**PROBLEM**
Since only part of the material below is wanted, output exactly the lines from the one with "(** * serve-sample-data.py: a" up to and including the one with "- Python integers are [Z].".

========================================

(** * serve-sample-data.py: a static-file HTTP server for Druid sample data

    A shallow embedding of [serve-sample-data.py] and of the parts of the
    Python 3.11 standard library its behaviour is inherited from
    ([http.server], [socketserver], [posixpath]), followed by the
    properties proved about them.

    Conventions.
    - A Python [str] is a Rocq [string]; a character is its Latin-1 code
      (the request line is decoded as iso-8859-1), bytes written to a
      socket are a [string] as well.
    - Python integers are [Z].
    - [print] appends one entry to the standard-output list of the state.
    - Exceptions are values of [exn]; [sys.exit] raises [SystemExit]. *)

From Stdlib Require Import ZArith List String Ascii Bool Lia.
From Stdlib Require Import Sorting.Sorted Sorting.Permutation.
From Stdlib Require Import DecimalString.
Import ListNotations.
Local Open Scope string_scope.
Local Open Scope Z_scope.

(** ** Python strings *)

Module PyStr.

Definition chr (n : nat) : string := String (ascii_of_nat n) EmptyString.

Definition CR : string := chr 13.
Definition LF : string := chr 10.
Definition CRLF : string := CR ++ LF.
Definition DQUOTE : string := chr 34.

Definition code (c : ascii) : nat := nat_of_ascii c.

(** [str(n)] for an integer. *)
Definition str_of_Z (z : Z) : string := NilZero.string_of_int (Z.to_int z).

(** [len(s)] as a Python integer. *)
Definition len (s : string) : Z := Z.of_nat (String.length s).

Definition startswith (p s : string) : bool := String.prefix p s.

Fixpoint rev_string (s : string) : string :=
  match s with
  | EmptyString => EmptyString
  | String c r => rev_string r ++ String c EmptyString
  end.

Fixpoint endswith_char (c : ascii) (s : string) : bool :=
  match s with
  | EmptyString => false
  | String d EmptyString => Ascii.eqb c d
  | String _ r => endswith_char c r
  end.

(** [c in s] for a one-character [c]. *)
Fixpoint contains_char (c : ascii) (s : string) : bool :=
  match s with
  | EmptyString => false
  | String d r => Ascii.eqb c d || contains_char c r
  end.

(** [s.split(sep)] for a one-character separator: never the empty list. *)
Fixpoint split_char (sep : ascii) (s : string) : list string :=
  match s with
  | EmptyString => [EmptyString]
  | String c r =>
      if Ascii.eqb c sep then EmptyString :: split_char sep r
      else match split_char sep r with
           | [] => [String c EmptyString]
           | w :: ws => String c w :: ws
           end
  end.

========================================

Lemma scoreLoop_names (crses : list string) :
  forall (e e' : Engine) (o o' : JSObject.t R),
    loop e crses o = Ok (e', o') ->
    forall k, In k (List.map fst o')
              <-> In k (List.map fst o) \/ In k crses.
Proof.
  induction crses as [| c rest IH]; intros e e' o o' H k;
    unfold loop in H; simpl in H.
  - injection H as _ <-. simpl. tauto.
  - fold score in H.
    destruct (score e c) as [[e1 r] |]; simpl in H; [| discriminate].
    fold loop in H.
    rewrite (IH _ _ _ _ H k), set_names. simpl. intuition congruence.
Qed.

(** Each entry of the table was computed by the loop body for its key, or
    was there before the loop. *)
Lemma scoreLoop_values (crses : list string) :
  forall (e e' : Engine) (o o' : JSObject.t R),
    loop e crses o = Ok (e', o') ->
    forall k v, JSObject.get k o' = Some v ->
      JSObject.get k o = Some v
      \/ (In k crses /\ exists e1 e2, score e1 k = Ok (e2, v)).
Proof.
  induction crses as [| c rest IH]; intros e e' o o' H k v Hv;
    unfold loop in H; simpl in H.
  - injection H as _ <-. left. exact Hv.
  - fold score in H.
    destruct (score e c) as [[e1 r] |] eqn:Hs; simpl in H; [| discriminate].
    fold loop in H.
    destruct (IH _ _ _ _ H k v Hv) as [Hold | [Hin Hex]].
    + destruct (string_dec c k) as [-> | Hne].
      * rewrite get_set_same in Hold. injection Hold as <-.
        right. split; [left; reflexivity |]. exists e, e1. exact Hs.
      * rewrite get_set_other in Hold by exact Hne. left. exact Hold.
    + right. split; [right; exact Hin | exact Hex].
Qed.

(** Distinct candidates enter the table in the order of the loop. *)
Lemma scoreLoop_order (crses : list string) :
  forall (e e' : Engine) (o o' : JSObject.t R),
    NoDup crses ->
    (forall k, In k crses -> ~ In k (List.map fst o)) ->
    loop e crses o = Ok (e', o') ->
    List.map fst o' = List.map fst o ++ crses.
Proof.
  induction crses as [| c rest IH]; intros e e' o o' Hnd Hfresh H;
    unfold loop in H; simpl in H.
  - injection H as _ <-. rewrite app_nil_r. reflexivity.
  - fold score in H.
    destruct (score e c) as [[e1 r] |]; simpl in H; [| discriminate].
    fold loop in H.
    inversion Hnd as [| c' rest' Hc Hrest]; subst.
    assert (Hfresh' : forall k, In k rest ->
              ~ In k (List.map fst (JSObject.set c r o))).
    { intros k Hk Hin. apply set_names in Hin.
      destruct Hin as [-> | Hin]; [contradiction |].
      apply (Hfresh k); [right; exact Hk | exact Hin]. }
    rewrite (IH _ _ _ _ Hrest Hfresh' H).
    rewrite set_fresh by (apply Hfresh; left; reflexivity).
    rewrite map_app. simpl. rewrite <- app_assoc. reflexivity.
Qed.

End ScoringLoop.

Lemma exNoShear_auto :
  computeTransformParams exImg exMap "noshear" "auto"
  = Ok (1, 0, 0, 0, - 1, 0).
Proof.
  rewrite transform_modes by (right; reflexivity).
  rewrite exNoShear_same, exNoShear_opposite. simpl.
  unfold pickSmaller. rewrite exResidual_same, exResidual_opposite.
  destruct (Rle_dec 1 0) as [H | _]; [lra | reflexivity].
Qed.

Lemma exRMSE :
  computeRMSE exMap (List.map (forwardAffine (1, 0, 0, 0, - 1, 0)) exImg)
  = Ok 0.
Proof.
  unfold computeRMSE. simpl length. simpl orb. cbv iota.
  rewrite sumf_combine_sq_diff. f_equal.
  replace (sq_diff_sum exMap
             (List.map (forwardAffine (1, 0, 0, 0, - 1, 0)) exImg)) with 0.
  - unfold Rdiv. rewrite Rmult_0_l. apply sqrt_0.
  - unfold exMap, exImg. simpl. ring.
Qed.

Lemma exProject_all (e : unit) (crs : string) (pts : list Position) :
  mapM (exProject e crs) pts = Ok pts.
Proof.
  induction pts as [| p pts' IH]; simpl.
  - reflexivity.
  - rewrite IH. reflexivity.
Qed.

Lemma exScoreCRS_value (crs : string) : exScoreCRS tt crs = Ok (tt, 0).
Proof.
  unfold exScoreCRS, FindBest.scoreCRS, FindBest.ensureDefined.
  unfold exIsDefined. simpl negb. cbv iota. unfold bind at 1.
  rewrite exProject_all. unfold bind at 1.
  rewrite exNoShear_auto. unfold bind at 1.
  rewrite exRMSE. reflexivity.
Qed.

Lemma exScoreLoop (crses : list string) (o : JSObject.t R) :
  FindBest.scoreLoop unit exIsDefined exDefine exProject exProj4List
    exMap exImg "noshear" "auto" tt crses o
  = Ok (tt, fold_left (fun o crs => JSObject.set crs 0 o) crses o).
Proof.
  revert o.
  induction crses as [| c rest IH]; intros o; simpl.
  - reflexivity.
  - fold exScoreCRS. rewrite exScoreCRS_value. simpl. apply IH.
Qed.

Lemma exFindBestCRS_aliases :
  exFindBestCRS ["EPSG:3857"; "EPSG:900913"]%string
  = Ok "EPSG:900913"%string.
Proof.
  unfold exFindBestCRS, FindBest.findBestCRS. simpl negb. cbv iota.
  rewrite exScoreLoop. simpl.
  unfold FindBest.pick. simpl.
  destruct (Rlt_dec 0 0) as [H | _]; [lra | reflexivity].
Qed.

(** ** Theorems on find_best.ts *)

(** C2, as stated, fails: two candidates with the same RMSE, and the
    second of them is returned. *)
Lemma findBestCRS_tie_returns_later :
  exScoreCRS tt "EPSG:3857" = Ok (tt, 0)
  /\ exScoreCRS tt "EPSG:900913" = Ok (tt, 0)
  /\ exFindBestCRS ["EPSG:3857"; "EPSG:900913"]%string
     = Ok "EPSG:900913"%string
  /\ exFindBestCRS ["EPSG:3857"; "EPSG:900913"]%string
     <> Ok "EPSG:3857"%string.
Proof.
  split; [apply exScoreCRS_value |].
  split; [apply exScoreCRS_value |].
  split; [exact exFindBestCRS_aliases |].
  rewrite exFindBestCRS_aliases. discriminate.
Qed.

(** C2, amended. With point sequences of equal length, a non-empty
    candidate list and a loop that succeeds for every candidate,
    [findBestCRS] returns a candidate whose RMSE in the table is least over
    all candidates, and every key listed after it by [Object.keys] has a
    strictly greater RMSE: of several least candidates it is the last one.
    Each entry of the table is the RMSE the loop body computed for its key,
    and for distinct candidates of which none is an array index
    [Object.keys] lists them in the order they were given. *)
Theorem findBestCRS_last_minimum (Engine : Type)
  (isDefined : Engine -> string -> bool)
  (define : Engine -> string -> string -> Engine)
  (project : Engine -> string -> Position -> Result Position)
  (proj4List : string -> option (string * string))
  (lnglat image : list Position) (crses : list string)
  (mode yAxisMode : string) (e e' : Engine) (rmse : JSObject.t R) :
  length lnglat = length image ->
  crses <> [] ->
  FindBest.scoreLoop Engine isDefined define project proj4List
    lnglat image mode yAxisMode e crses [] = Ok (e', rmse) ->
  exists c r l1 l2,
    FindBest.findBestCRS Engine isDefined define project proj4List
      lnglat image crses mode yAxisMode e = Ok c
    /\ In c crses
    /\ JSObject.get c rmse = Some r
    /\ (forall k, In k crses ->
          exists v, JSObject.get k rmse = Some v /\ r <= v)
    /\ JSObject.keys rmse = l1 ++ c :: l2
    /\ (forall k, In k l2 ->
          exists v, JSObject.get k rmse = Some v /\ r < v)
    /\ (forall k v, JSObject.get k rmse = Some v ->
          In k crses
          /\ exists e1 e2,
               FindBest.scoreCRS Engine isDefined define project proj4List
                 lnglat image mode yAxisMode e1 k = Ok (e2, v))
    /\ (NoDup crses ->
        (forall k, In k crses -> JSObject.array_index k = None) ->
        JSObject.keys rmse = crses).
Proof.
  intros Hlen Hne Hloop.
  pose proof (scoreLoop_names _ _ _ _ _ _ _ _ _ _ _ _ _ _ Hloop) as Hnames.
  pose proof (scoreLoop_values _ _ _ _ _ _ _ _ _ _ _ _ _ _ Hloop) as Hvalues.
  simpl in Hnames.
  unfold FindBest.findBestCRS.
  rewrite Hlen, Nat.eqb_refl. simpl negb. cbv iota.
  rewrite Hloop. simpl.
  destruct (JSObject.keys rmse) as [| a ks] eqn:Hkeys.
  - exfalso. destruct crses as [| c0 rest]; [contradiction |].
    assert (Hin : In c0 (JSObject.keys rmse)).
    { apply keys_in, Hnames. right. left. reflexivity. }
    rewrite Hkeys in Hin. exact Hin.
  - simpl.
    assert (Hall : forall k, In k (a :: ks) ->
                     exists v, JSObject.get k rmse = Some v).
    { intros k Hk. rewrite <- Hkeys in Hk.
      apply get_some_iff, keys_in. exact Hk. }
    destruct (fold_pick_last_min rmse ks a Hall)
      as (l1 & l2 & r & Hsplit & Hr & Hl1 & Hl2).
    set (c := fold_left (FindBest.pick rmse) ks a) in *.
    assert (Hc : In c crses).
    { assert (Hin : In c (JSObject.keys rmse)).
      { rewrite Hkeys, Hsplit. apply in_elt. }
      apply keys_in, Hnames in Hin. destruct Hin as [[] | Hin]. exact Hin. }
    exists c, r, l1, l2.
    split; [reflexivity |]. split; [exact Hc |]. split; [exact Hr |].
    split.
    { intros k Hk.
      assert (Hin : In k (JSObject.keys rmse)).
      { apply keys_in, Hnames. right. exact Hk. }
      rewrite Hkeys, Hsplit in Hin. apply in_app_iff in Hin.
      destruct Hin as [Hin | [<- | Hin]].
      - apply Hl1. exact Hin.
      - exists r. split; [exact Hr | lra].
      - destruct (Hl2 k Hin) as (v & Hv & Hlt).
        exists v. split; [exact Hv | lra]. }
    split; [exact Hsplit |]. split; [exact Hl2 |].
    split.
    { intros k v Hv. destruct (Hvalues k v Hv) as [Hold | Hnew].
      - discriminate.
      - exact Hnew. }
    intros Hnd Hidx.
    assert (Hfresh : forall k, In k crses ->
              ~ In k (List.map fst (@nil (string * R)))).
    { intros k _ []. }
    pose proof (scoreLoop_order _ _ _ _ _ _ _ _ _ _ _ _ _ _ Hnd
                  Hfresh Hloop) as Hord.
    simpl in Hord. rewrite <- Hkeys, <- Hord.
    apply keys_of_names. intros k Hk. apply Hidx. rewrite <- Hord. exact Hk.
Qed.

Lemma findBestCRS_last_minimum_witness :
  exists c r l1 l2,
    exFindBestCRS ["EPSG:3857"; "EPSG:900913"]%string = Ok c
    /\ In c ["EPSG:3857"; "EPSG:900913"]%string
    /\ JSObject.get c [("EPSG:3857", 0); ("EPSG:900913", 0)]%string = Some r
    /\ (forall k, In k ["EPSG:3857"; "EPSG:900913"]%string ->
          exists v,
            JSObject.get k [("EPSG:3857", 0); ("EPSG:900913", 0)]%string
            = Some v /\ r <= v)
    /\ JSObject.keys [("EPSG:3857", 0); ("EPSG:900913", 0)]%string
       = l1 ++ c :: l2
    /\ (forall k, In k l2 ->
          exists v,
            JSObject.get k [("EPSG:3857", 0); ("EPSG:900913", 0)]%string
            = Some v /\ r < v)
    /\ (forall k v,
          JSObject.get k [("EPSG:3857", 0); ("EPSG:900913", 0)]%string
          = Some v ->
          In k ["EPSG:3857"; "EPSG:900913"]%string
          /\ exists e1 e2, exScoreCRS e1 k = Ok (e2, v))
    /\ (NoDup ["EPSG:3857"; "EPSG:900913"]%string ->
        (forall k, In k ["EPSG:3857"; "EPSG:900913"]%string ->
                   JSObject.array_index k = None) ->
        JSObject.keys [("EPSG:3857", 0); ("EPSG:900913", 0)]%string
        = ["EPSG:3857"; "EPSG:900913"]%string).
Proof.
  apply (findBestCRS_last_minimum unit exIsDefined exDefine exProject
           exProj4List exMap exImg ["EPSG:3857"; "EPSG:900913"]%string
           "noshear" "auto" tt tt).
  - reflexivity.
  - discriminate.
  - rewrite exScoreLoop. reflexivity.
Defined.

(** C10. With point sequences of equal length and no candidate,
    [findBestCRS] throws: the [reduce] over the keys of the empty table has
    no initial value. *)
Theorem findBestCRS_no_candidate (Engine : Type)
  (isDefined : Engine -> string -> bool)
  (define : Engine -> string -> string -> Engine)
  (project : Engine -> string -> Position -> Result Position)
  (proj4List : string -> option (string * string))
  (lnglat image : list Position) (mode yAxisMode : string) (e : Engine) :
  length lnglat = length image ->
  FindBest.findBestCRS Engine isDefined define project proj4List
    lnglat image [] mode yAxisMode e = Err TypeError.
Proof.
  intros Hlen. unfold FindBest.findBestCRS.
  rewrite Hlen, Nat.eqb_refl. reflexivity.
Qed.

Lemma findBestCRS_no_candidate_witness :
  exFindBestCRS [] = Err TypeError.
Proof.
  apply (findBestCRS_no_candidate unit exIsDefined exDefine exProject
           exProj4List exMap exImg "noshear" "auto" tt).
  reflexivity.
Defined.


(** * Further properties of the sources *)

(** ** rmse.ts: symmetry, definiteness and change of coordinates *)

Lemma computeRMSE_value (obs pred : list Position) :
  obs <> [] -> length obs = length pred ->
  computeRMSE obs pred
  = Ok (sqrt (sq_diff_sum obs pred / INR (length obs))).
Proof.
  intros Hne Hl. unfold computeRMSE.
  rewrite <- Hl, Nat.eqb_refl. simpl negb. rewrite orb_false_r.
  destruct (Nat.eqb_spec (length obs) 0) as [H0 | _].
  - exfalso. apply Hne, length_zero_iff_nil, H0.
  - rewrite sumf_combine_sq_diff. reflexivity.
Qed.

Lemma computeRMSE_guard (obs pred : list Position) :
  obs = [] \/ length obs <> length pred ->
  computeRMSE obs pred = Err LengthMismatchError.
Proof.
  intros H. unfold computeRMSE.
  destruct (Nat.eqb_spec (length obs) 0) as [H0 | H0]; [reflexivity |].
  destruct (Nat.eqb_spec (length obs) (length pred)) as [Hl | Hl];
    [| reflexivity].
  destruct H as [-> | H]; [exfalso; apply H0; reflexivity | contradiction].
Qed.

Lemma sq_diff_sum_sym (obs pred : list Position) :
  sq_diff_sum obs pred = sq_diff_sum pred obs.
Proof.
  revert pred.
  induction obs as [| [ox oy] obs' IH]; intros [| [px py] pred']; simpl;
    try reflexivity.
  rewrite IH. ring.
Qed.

========================================

**THE ANSWER**
(** * serve-sample-data.py: a static-file HTTP server for Druid sample data

    A shallow embedding of [serve-sample-data.py] and of the parts of the
    Python 3.11 standard library its behaviour is inherited from
    ([http.server], [socketserver], [posixpath]), followed by the
    properties proved about them.

    Conventions.
    - A Python [str] is a Rocq [string]; a character is its Latin-1 code
      (the request line is decoded as iso-8859-1), bytes written to a
      socket are a [string] as well.
    - Python integers are [Z].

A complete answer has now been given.